Changing how request payloads are constructed would close that gap.
Again reducing the number of requests required to "do something" would
reduce the significance of any differences here. Unless the difference
between the two methods were enormous (like double or an order of
magnitude) then reducing the number of calls to perform a task still has
more gain than switching methods. Another difference might be in how
well the "transport" implementation scales. I would consider disastrous
scaling characteristics a pretty compelling argument.
> I absolutely do agree that Neutron should be doing more of the work, and
> Nova less, when it comes to port binding. (And, in fact, I'd like that we
> stopped considering it 'Nova-Neutron' port binding, since in theory another
> service attaching stuff to the network could request a port be bound; it
> just happens at the moment that it's always Nova.)
>
> One other problem, not yet raised, is that Nova doesn't express its needs
> when it asks for a port to be bound, and this is actually becoming a
> problem for me right now. At the moment, Neutron knows, almost
> psychically, what binding type Nova will accept, and hands it over; Nova
> then deals with whatever binding type it receives (optimisitically
> expecting it's one it will support, and getting shirty if it isn't). The
> problem I'm seeing at the moment, and other people have mentioned, is that
> certain forwarders can only bind a vhostuser port to a VM if the VM itself
> has hugepages enabled. They could fall back to another binding type but at
> the moment that isn't an option: Nova doesn't tell Neutron anything about
> what it supports, so there's no data on which to choose. It should be
> saying 'I will take these binding types in this preference order'. I
> think, in fact, that asking Neutron for bindings of a certain preference
> type order, would give us much more flexibility - like, for instance, not
> having to know exactly which binding type to deliver to which compute node
> in multi-hypervisor environments, where at the moment the choice is made in
> Neutron.
>
> I scanned through the etherpad and I really like Salvatore's idea of adding
>> a service plugin to Neutron that is designed specifically for interacting
>> with Nova. All of the Nova notification interactions can be handled there
>> and we can add new API components designed for Nova's use (e.g. syncing
>> data, etc). Does anyone have any objections to that approach?
>>
>
> I think we should be leaning the other way, actually - working out what a
> generic service - think a container management service, or an edge network
> service - would want to ask when it wanted to connect to a virtual network,
> and making an Neutron interface that supports that properly *without* being
> tailored to Nova. The requirements are similar in all cases, so it's not
> clear that a generic interface would be any more complex.
>
> Notifications on data changes in Neutron to prevent orphaning is another
> example of a repeating pattern. It's probably the same for any service
> that binds to Neutron, but right now Neutron has Nova-specific code in it.

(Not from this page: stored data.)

(** [connect_to_postgis(config_path)]: [config_file] is what opening
    the file and [json.load] give, [server] what [psycopg2.connect]
    answers to the five arguments.  The arguments are read off the
    configuration from left to right before the call. *)
Definition connect_to_postgis
    (config_file : outcome json) (server : params -> outcome unit) : M unit :=
  config <- lift config_file ;;
  host <- getitem config "host" ;;
  port <- getitem config "port" ;;
  database <- getitem config "database" ;;
  user <- getitem config "user" ;;
  password <- getitem config "password" ;;
  lift (server (mkParams host port database user password)) ;;
  print MsgConnected.

(** [process_all(base_folder, config_path)] with the connection made
    from the configuration. *)
Definition process_all (base_folder : string) (base : node)
    (config_file : outcome json) (server : params -> outcome unit) : M unit :=
  connect_to_postgis config_file server ;;
  create_drone_mission_table ;;
  entries <- listdir base ;;
  for_ entries (fun entry _ => process_entry base_folder entry) tt ;;
  emit EvClose ;;
  print MsgComplete.

End Config.

(* ================================================================== *)
(** * Vocabulary of the further statements *)

(** The first of the five keys that the configuration lacks. *)
Fixpoint first_missing (keys : list string) (items : list (string * json))
  : option string :=
  match keys with
  | [] => None
  | k :: ks =>
      match assoc k items with
      | None => Some k
      | Some _ => first_missing ks items
      end
  end.

Definition config_keys : list string :=
  ["host"; "port"; "database"; "user"; "password"].

(** The effects of one entry of the base folder. *)
Definition entry_log (base_folder : string) (d : database) (entry : string * node)
  : list event :=
  if is_mission_folder entry then
    EvPrint (MsgProcessingMission (fst entry))
    :: match select_mission_id d (fst entry) with
       | None => [EvExecute (SqlSelectMission (fst entry))]
       | Some i =>
           found_log (fst entry) i (Py.join base_folder (fst entry)) (snd entry)
       end
  else [].

(** The effects of the loop of [process_all], up to the first entry
    that raises. *)
Fixpoint loop_log (base_folder : string) (d : database)
    (entries : list (string * node)) : list event :=
  match entries with
  | [] => []
  | e :: es =>
      (entry_log base_folder d e
       ++ match fst (entry_plan base_folder d e) with
          | Ok _ => loop_log base_folder d es
          | Raise _ => []
          end)%list
  end.

(** The effects of a run of [process_all] over a folder. *)
Definition run_log (base_folder : string) (d : database)
    (entries : list (string * node)) : list event :=
  ([EvPrint MsgConnected; EvExecute SqlCreateTable; EvCommit; EvPrint MsgTableReady]
   ++ loop_log base_folder d entries
   ++ match fst (loop_plan base_folder d entries) with
      | Ok _ => [EvClose; EvPrint MsgComplete]
      | Raise _ => []
      end)%list.

(** The names looked up in [missoes], in order. *)
Fixpoint lookups (evs : list event) : list string :=
  match evs with
  | [] => []
  | EvExecute (SqlSelectMission n) :: r => n :: lookups r
  | _ :: r => lookups r
  end.

(** The number of times the connection is closed. *)
Fixpoint closes (evs : list event) : nat :=
  match evs with
  | [] => O
  | EvClose :: r => S (closes r)
  | _ :: r => closes r
  end.

(** Whether something written is not committed after [evs], starting
    from [dirty]. *)
Fixpoint pending (dirty : bool) (evs : list event) : bool :=
  match evs with
  | [] => dirty
  | EvCommit :: r => pending false r
  | EvExecute SqlCreateTable :: r => pending true r
  | EvExecute (SqlInsert _) :: r => pending true r
  | _ :: r => pending dirty r
  end.

(** The rows of the statements executed, page after page. *)
Fixpoint inserted_values (evs : list event) : list values :=
  match evs with
  | [] => []
  | EvExecute (SqlInsert vs) :: r => (vs ++ inserted_values r)%list
  | _ :: r => inserted_values r
  end.
(** The loop state [(str, start_pos)] of [detail::replace] after [n]
    turns of the loop; [None] when the loop condition fails before. *)
Fixpoint replace_turns (n : nat) (str from to : string) (start_pos : nat)
  : option (string * nat) :=
  match n with
  | 0 => Some (str, start_pos)
  | S n' =>
      match Str.find str from start_pos with
      | None => None
      | Some p =>
          replace_turns n'
            (Str.replace_range str p (String.length from) to) from to
            (p + String.length to)
      end
  end.

(** What the loop computes, read off the original text: scan left to
    right, at each position where [from] starts emit [to] and skip
    over [from], otherwise keep the character.  The output is never
    looked at again. *)
Fixpoint scan (from to : string) (skip : nat) (s : string) : string :=
  match s with
  | "" => ""
  | String c r =>
      match skip with
      | S k => scan from to k r
      | 0 =>
          if Str.starts_with from s
          then to ++ scan from to (String.length from - 1) r
          else String c (scan from to 0 r)
      end
  end.

Definition replace_all (from to s : string) : string := scan from to 0 s.

(** Does [from] occur in [s]? *)
Definition occurs (from s : string) : bool :=
  match Str.find0 from s with
  | Some _ => true
  | None => false
  end.

End detail.

(** ** [std::map<std::string, V>]

    A [std::map] enumerates its entries in strictly ascending key order
    ([std::less<std::string>], the lexicographic order on characters),
    whatever the order in which they were inserted.  The model is the
    list of entries in enumeration order. *)

Module StdMap.

Definition t (V : Type) : Type := list (string * V).

(** [m.find(k)]: the value at [k], [None] for [end()]. *)
Fixpoint find {V : Type} (k : string) (m : t V) : option V :=
  match m with
  | [] => None
  | (k', v) :: r =>
      match String.compare k k' with
      | Eq => Some v
      | Lt => None
      | Gt => find k r
      end
  end.

(** [m.insert(std::make_pair(k, v))]: adds the entry at its place in
    the order; a key that is present keeps its entry. *)
Fixpoint insert {V : Type} (k : string) (v : V) (m : t V) : t V :=
  match m with
  | [] => [(k, v)]
  | (k', v') :: r =>
      match String.compare k k' with
      | Eq => m
      | Lt => (k, v) :: m
      | Gt => (k', v') :: insert k v r
      end
  end.
(** * Eight Sleep thermostat accessory: a shallow embedding of
      [src/platformAccessory.ts] and the properties of its reconciler.

    JavaScript numbers are IEEE-754 binary64 values, i.e. Rocq's primitive
    [float]; the comparison operators of the source are the primitive
    comparisons ([===] is [eqb], [<] is [ltb], [<=] is [leb]). *)

From Stdlib Require Import ZArith List Bool String Lia Permutation.
From Stdlib Require Import Floats.
Import ListNotations.

Set Warnings "-inexact-float".
Local Open Scope float_scope.

(** * The program *)

(** ** JavaScript numbers *)

Module Js.

Definition number := float.

(** [a === b] and [a !== b] on numbers. *)
Definition strict_eq (a b : number) : bool := a =? b.
Definition strict_neq (a b : number) : bool := negb (a =? b).

(** [a > b] is [b < a]. *)
Definition gt (a b : number) : bool := b <? a.

(** [!n] on a number: the falsy numbers are [0], [-0] and [NaN]. *)
Definition falsy (n : number) : bool := (n =? 0) || is_nan n.

(** [Math.abs]. *)
Definition Math_abs (n : number) : number := abs n.

(** A number that is neither [NaN] nor an infinity. *)
Definition finite (n : number) : Prop := is_finite n = true.

End Js.

(** ** The temperature mapper interface

    [twoWayTempMapper.ts] is imported by the accessory but is not part of the
    sources at hand: the accessory is verified against the interface, for
    every mapper. *)

Record TwoWayTempMapper : Type := {
  levelToCelsius : Js.number -> Js.number;
  celsiusToLevel : Js.number -> Js.number;
  formatCelsius : Js.number -> Js.number
}.

(** ** HomeKit values *)

(** [Characteristic.CurrentHeatingCoolingState.{OFF,HEAT,COOL}]. *)
Inductive CurrentHeatingCoolingStateValue : Type := OFF | HEAT | COOL.

(** [HAPStatus], as far as the accessory uses it. *)
Inductive HAPStatus : Type := SERVICE_COMMUNICATION_FAILURE.

Inductive Side : Type := left | right.

(** ** The accessory's record [Thermostat_data] *)

Record Thermostat_data : Type := {
  CurrentHeatingCoolingState : CurrentHeatingCoolingStateValue;
  TargetHeatingCoolingState : Js.number;
  CurrentTemperature : Js.number;
  TargetTemperature : Js.number;
  TemperatureDisplayUnits : Js.number
}.

(** The initial value of the field in the class body. *)
Definition initial_data : Thermostat_data := {|
  CurrentHeatingCoolingState := OFF;
  TargetHeatingCoolingState := 0;
  CurrentTemperature := 0;
  TargetTemperature := 0;
  TemperatureDisplayUnits := 1
|}.

Definition set_CurrentHeatingCoolingState (v : CurrentHeatingCoolingStateValue)
  (d : Thermostat_data) : Thermostat_data :=
  {| CurrentHeatingCoolingState := v;
     TargetHeatingCoolingState := TargetHeatingCoolingState d;
     CurrentTemperature := CurrentTemperature d;
     TargetTemperature := TargetTemperature d;
     TemperatureDisplayUnits := TemperatureDisplayUnits d |}.

Definition set_TargetHeatingCoolingState (v : Js.number)
  (d : Thermostat_data) : Thermostat_data :=
  {| CurrentHeatingCoolingState := CurrentHeatingCoolingState d;
     TargetHeatingCoolingState := v;
     CurrentTemperature := CurrentTemperature d;
     TargetTemperature := TargetTemperature d;
     TemperatureDisplayUnits := TemperatureDisplayUnits d |}.

Definition set_CurrentTemperature (v : Js.number)
  (d : Thermostat_data) : Thermostat_data :=
  {| CurrentHeatingCoolingState := CurrentHeatingCoolingState d;
     TargetHeatingCoolingState := TargetHeatingCoolingState d;
     CurrentTemperature := v;
     TargetTemperature := TargetTemperature d;
     TemperatureDisplayUnits := TemperatureDisplayUnits d |}.

Definition set_TargetTemperature (v : Js.number)
  (d : Thermostat_data) : Thermostat_data :=
  {| CurrentHeatingCoolingState := CurrentHeatingCoolingState d;
     TargetHeatingCoolingState := TargetHeatingCoolingState d;
     CurrentTemperature := CurrentTemperature d;
     TargetTemperature := v;
     TemperatureDisplayUnits := TemperatureDisplayUnits d |}.

Definition set_TemperatureDisplayUnits (v : Js.number)
  (d : Thermostat_data) : Thermostat_data :=
  {| CurrentHeatingCoolingState := CurrentHeatingCoolingState d;
     TargetHeatingCoolingState := TargetHeatingCoolingState d;
     CurrentTemperature := CurrentTemperature d;
     TargetTemperature := TargetTemperature d;
     TemperatureDisplayUnits := v |}.

(** ** Pure parts of the reconciler *)

(** [tempsAreEqual(current, target)]. *)
Definition tempsAreEqual (current target : Js.number) : bool :=
  let diff := Js.Math_abs (target - current) in
  diff <=? 0.55.

(** The assignment made by [triggerCurrentHeatingCoolingStateUpdate]: the
    [if / else if / else if] chain of the source has no final [else], so the
    cached value [old] stays when no branch is taken. *)
Definition nextCurrentState (old : CurrentHeatingCoolingStateValue)
  (currTemp targetTemp targetState : Js.number) : CurrentHeatingCoolingStateValue :=
  if tempsAreEqual currTemp targetTemp || Js.strict_eq targetState 0 then OFF
  else if currTemp <? targetTemp then HEAT
  else if Js.gt currTemp targetTemp then COOL
  else old.

(** The derivation as the specification words it: OFF first for the OFF target
    mode, then the tolerance band, then HEAT, and COOL otherwise. *)
Definition toleranceC : Js.number := 0.55.

Definition deriveCurrentMode_spec (currentTemperatureC targetTemperatureC targetMode : Js.number)
  : CurrentHeatingCoolingStateValue :=
  if targetMode =? 0 then OFF
  else if abs (targetTemperatureC - currentTemperatureC) <=? toleranceC then OFF
  else if currentTemperatureC <? targetTemperatureC then HEAT
  else COOL.


(** ** Effects of the accessory

    A handler reads and writes [Thermostat_data], calls the two client
    adapters, logs, pushes characteristic updates, and may throw a
    [HapStatusError]. A run starts from the record and yields how the call
    completed, the record it left, and the effects in the order they were
    performed. Assignments made before a throw stay, as in JavaScript. The
    awaited remote calls are taken to resolve; what they resolve to is given
    by a [Remote] record. *)

Inductive LogLevel : Type := debug | warn | error.

Inductive LogArg : Type :=
| Num (n : Js.number)
| Str (s : string)
| Mode (m : CurrentHeatingCoolingStateValue).

Inductive Event : Type :=
| Call_currentLevelForSide (side : Side)
| Call_accessoryIsOn
| Call_userTargetLevel
| Call_updateUserTargetLevel (level : Js.number)
| Call_turnOnAccessory
| Call_turnOffAccessory
| Log (lvl : LogLevel) (message : string) (args : list LogArg)
| UpdateCharacteristic (value : CurrentHeatingCoolingStateValue).

Inductive Completion (A : Type) : Type :=
| Normal (a : A)
| Throw (e : HAPStatus).
Arguments Normal {A} a.
Arguments Throw {A} e.

Record Run (A : Type) : Type := mkRun {
  completion : Completion A;
  data : Thermostat_data;
  events : list Event
}.
Arguments mkRun {A} _ _ _.
Arguments completion {A} _.
Arguments data {A} _.
Arguments events {A} _.

Definition M (A : Type) : Type := Thermostat_data -> Run A.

> Broadening the scope, it's also likely the same in Cinder, and in fact it's
> also pretty similar to the problem you get when you delete a project in
> Keystone and all your resources get orphaned. Is a Nova-Neutron specific
> solution the right thing to do?
I have reservations. It all depends on what it is going to do. Referring
to it as nova-centric might also be a distraction. As part of scoping
out the work for refactoring the nova.network.neutronv2.API code (you
all know about that, right?), I discussed refactoring the neutronclient
to make it more usable as client library with several people. This
refactoring would prioritize nova's requirements when making changes,
but the changes would still be generally usable. Instead of approaching
this directly, I decided to start by wrapping the client in nova -
working around shortcomings and rationalizing the API somewhat. I always
saw this eventually being pushed out of nova into an independent client
library and in cases where the neutron API itself is being "worked
around", relevant changes made in the neutron API itself. In that sense
it is not unlike what Salvatore proposes but the approach is different
and ultimately not nova-specific at all.